Return each record shown below exactly, with none omitted.

============================================================

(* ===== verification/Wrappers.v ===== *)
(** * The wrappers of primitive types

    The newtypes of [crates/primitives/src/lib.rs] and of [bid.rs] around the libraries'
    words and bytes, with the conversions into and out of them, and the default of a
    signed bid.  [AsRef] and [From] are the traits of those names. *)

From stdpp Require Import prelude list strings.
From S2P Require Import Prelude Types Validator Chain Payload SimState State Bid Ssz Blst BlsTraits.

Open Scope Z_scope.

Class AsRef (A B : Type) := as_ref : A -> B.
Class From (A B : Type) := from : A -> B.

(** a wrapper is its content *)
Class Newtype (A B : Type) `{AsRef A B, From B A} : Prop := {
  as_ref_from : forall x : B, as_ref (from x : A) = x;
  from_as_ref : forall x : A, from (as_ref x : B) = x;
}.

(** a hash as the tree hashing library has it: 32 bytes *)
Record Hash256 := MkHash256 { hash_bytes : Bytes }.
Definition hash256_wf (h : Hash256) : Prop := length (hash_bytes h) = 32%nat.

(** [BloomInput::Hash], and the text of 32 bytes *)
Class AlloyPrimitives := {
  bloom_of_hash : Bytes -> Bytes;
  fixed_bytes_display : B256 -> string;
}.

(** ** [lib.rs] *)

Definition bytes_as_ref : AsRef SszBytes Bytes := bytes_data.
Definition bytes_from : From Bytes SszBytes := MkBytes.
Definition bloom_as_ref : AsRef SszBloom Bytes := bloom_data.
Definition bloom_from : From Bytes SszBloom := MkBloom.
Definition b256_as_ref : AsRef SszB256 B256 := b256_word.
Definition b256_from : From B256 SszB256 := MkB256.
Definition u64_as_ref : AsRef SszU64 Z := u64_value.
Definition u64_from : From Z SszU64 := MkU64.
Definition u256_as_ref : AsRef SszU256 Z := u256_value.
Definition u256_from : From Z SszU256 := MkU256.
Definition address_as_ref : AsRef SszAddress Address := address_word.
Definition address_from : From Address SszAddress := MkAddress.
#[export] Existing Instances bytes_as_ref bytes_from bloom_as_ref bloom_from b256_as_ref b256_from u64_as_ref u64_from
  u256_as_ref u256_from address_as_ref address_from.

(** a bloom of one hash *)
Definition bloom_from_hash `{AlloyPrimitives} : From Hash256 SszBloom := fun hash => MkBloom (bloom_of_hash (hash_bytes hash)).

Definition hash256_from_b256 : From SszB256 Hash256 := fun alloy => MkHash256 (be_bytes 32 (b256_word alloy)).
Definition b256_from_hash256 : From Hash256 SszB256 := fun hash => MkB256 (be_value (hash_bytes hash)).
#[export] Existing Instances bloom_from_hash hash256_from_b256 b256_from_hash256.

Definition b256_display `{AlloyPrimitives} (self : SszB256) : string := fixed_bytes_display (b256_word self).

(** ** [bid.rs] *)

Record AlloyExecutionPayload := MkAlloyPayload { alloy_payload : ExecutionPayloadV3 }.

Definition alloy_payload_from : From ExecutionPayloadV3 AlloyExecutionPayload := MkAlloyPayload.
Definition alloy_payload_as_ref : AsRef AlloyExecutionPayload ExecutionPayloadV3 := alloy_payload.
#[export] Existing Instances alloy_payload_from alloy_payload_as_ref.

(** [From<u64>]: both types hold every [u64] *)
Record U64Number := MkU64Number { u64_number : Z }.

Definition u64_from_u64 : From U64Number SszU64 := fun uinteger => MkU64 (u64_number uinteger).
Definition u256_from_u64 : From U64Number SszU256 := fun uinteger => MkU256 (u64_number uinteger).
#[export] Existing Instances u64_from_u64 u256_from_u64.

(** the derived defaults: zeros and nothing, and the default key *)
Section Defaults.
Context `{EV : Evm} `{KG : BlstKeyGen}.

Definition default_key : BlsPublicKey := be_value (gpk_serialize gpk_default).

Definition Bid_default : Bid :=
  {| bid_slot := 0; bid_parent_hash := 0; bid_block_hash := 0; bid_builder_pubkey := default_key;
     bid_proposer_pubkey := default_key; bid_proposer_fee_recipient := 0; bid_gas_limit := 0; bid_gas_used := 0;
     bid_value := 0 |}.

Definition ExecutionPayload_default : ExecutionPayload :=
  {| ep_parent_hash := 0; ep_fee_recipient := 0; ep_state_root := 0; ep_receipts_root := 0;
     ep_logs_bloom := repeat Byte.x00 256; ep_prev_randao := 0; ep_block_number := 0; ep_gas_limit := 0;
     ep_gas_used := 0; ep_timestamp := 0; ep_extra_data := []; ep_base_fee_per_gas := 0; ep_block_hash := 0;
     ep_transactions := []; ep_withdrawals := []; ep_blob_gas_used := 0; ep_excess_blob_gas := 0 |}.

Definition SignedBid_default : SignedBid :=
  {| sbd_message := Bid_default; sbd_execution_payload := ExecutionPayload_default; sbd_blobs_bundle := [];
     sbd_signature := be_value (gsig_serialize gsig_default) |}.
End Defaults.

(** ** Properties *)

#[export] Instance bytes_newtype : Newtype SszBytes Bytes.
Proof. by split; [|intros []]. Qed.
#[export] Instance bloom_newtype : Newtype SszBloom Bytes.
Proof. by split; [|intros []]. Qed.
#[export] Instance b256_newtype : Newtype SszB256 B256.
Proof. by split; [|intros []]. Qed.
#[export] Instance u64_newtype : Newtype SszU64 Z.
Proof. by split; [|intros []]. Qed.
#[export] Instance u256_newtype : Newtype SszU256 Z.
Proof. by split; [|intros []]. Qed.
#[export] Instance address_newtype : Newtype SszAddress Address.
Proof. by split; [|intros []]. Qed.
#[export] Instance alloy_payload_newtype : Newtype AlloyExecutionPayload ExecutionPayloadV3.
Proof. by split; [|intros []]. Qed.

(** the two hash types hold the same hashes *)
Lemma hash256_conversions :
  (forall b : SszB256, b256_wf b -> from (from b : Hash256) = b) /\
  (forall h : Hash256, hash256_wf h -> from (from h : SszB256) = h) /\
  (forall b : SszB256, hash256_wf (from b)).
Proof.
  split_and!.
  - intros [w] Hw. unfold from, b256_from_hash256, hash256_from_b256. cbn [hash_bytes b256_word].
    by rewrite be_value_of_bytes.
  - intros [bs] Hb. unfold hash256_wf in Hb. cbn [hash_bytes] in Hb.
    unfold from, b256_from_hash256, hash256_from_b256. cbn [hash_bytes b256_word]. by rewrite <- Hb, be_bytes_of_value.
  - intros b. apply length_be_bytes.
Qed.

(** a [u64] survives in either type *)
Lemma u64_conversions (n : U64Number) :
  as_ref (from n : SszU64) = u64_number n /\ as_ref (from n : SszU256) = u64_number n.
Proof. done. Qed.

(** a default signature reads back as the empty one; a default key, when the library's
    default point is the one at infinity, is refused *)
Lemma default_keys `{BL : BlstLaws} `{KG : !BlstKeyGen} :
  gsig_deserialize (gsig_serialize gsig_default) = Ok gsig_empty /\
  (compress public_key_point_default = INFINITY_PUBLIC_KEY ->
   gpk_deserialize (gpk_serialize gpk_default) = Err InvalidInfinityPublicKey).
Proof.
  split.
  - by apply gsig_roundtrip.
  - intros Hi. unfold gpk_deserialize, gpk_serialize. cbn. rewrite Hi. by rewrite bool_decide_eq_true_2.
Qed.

============================================================

### Written answer
(* ===== verification/Wrappers.v ===== *)
(** * The wrappers of primitive types

    The newtypes of [crates/primitives/src/lib.rs] and of [bid.rs] around the libraries'
    words and bytes, with the conversions into and out of them, and the default of a
    signed bid.  [AsRef] and [From] are the traits of those names. *)

From stdpp Require Import prelude list strings.
From S2P Require Import Prelude Types Validator Chain Payload SimState State Bid Ssz Blst BlsTraits.

Open Scope Z_scope.

Class AsRef (A B : Type) := as_ref : A -> B.
Class From (A B : Type) := from : A -> B.

(** a wrapper is its content *)
Class Newtype (A B : Type) `{AsRef A B, From B A} : Prop := {
  as_ref_from : forall x : B, as_ref (from x : A) = x;
  from_as_ref : forall x : A, from (as_ref x : B) = x;
}.

(** a hash as the tree hashing library has it: 32 bytes *)
Record Hash256 := MkHash256 { hash_bytes : Bytes }.
Definition hash256_wf (h : Hash256) : Prop := length (hash_bytes h) = 32%nat.

(** [BloomInput::Hash], and the text of 32 bytes *)
Class AlloyPrimitives := {
  bloom_of_hash : Bytes -> Bytes;
  fixed_bytes_display : B256 -> string;
}.

(** ** [lib.rs] *)

Definition bytes_as_ref : AsRef SszBytes Bytes := bytes_data.
Definition bytes_from : From Bytes SszBytes := MkBytes.
Definition bloom_as_ref : AsRef SszBloom Bytes := bloom_data.
Definition bloom_from : From Bytes SszBloom := MkBloom.
Definition b256_as_ref : AsRef SszB256 B256 := b256_word.
Definition b256_from : From B256 SszB256 := MkB256.
Definition u64_as_ref : AsRef SszU64 Z := u64_value.
Definition u64_from : From Z SszU64 := MkU64.
Definition u256_as_ref : AsRef SszU256 Z := u256_value.
Definition u256_from : From Z SszU256 := MkU256.
Definition address_as_ref : AsRef SszAddress Address := address_word.
Definition address_from : From Address SszAddress := MkAddress.
#[export] Existing Instances bytes_as_ref bytes_from bloom_as_ref bloom_from b256_as_ref b256_from u64_as_ref u64_from
  u256_as_ref u256_from address_as_ref address_from.

(** a bloom of one hash *)
Definition bloom_from_hash `{AlloyPrimitives} : From Hash256 SszBloom := fun hash => MkBloom (bloom_of_hash (hash_bytes hash)).

Definition hash256_from_b256 : From SszB256 Hash256 := fun alloy => MkHash256 (be_bytes 32 (b256_word alloy)).
Definition b256_from_hash256 : From Hash256 SszB256 := fun hash => MkB256 (be_value (hash_bytes hash)).
#[export] Existing Instances bloom_from_hash hash256_from_b256 b256_from_hash256.

Definition b256_display `{AlloyPrimitives} (self : SszB256) : string := fixed_bytes_display (b256_word self).

(** ** [bid.rs] *)

Record AlloyExecutionPayload := MkAlloyPayload { alloy_payload : ExecutionPayloadV3 }.

Definition alloy_payload_from : From ExecutionPayloadV3 AlloyExecutionPayload := MkAlloyPayload.
Definition alloy_payload_as_ref : AsRef AlloyExecutionPayload ExecutionPayloadV3 := alloy_payload.
#[export] Existing Instances alloy_payload_from alloy_payload_as_ref.

(** [From<u64>]: both types hold every [u64] *)
Record U64Number := MkU64Number { u64_number : Z }.

Definition u64_from_u64 : From U64Number SszU64 := fun uinteger => MkU64 (u64_number uinteger).
Definition u256_from_u64 : From U64Number SszU256 := fun uinteger => MkU256 (u64_number uinteger).
#[export] Existing Instances u64_from_u64 u256_from_u64.

(** the derived defaults: zeros and nothing, and the default key *)
Section Defaults.
Context `{EV : Evm} `{KG : BlstKeyGen}.

Definition default_key : BlsPublicKey := be_value (gpk_serialize gpk_default).

Definition Bid_default : Bid :=
  {| bid_slot := 0; bid_parent_hash := 0; bid_block_hash := 0; bid_builder_pubkey := default_key;
     bid_proposer_pubkey := default_key; bid_proposer_fee_recipient := 0; bid_gas_limit := 0; bid_gas_used := 0;
     bid_value := 0 |}.

Definition ExecutionPayload_default : ExecutionPayload :=
  {| ep_parent_hash := 0; ep_fee_recipient := 0; ep_state_root := 0; ep_receipts_root := 0;
     ep_logs_bloom := repeat Byte.x00 256; ep_prev_randao := 0; ep_block_number := 0; ep_gas_limit := 0;
     ep_gas_used := 0; ep_timestamp := 0; ep_extra_data := []; ep_base_fee_per_gas := 0; ep_block_hash := 0;
     ep_transactions := []; ep_withdrawals := []; ep_blob_gas_used := 0; ep_excess_blob_gas := 0 |}.

Definition SignedBid_default : SignedBid :=
  {| sbd_message := Bid_default; sbd_execution_payload := ExecutionPayload_default; sbd_blobs_bundle := [];
     sbd_signature := be_value (gsig_serialize gsig_default) |}.
End Defaults.

(** ** Properties *)

#[export] Instance bytes_newtype : Newtype SszBytes Bytes.
Proof. by split; [|intros []]. Qed.
#[export] Instance bloom_newtype : Newtype SszBloom Bytes.
Proof. by split; [|intros []]. Qed.
#[export] Instance b256_newtype : Newtype SszB256 B256.
Proof. by split; [|intros []]. Qed.
#[export] Instance u64_newtype : Newtype SszU64 Z.
Proof. by split; [|intros []]. Qed.
#[export] Instance u256_newtype : Newtype SszU256 Z.
Proof. by split; [|intros []]. Qed.
#[export] Instance address_newtype : Newtype SszAddress Address.
Proof. by split; [|intros []]. Qed.
#[export] Instance alloy_payload_newtype : Newtype AlloyExecutionPayload ExecutionPayloadV3.
Proof. by split; [|intros []]. Qed.

(** the two hash types hold the same hashes *)
Lemma hash256_conversions :
  (forall b : SszB256, b256_wf b -> from (from b : Hash256) = b) /\
  (forall h : Hash256, hash256_wf h -> from (from h : SszB256) = h) /\
  (forall b : SszB256, hash256_wf (from b)).
Proof.
  split_and!.
  - intros [w] Hw. unfold from, b256_from_hash256, hash256_from_b256. cbn [hash_bytes b256_word].
    by rewrite be_value_of_bytes.
  - intros [bs] Hb. unfold hash256_wf in Hb. cbn [hash_bytes] in Hb.
    unfold from, b256_from_hash256, hash256_from_b256. cbn [hash_bytes b256_word]. by rewrite <- Hb, be_bytes_of_value.
  - intros b. apply length_be_bytes.
Qed.

(** a [u64] survives in either type *)
Lemma u64_conversions (n : U64Number) :
  as_ref (from n : SszU64) = u64_number n /\ as_ref (from n : SszU256) = u64_number n.
Proof. done. Qed.

(** a default signature reads back as the empty one; a default key, when the library's
    default point is the one at infinity, is refused *)
Lemma default_keys `{BL : BlstLaws} `{KG : !BlstKeyGen} :
  gsig_deserialize (gsig_serialize gsig_default) = Ok gsig_empty /\
  (compress public_key_point_default = INFINITY_PUBLIC_KEY ->
   gpk_deserialize (gpk_serialize gpk_default) = Err InvalidInfinityPublicKey).
Proof.
  split.
  - by apply gsig_roundtrip.
  - intros Hi. unfold gpk_deserialize, gpk_serialize. cbn. rewrite Hi. by rewrite bool_decide_eq_true_2.
Qed.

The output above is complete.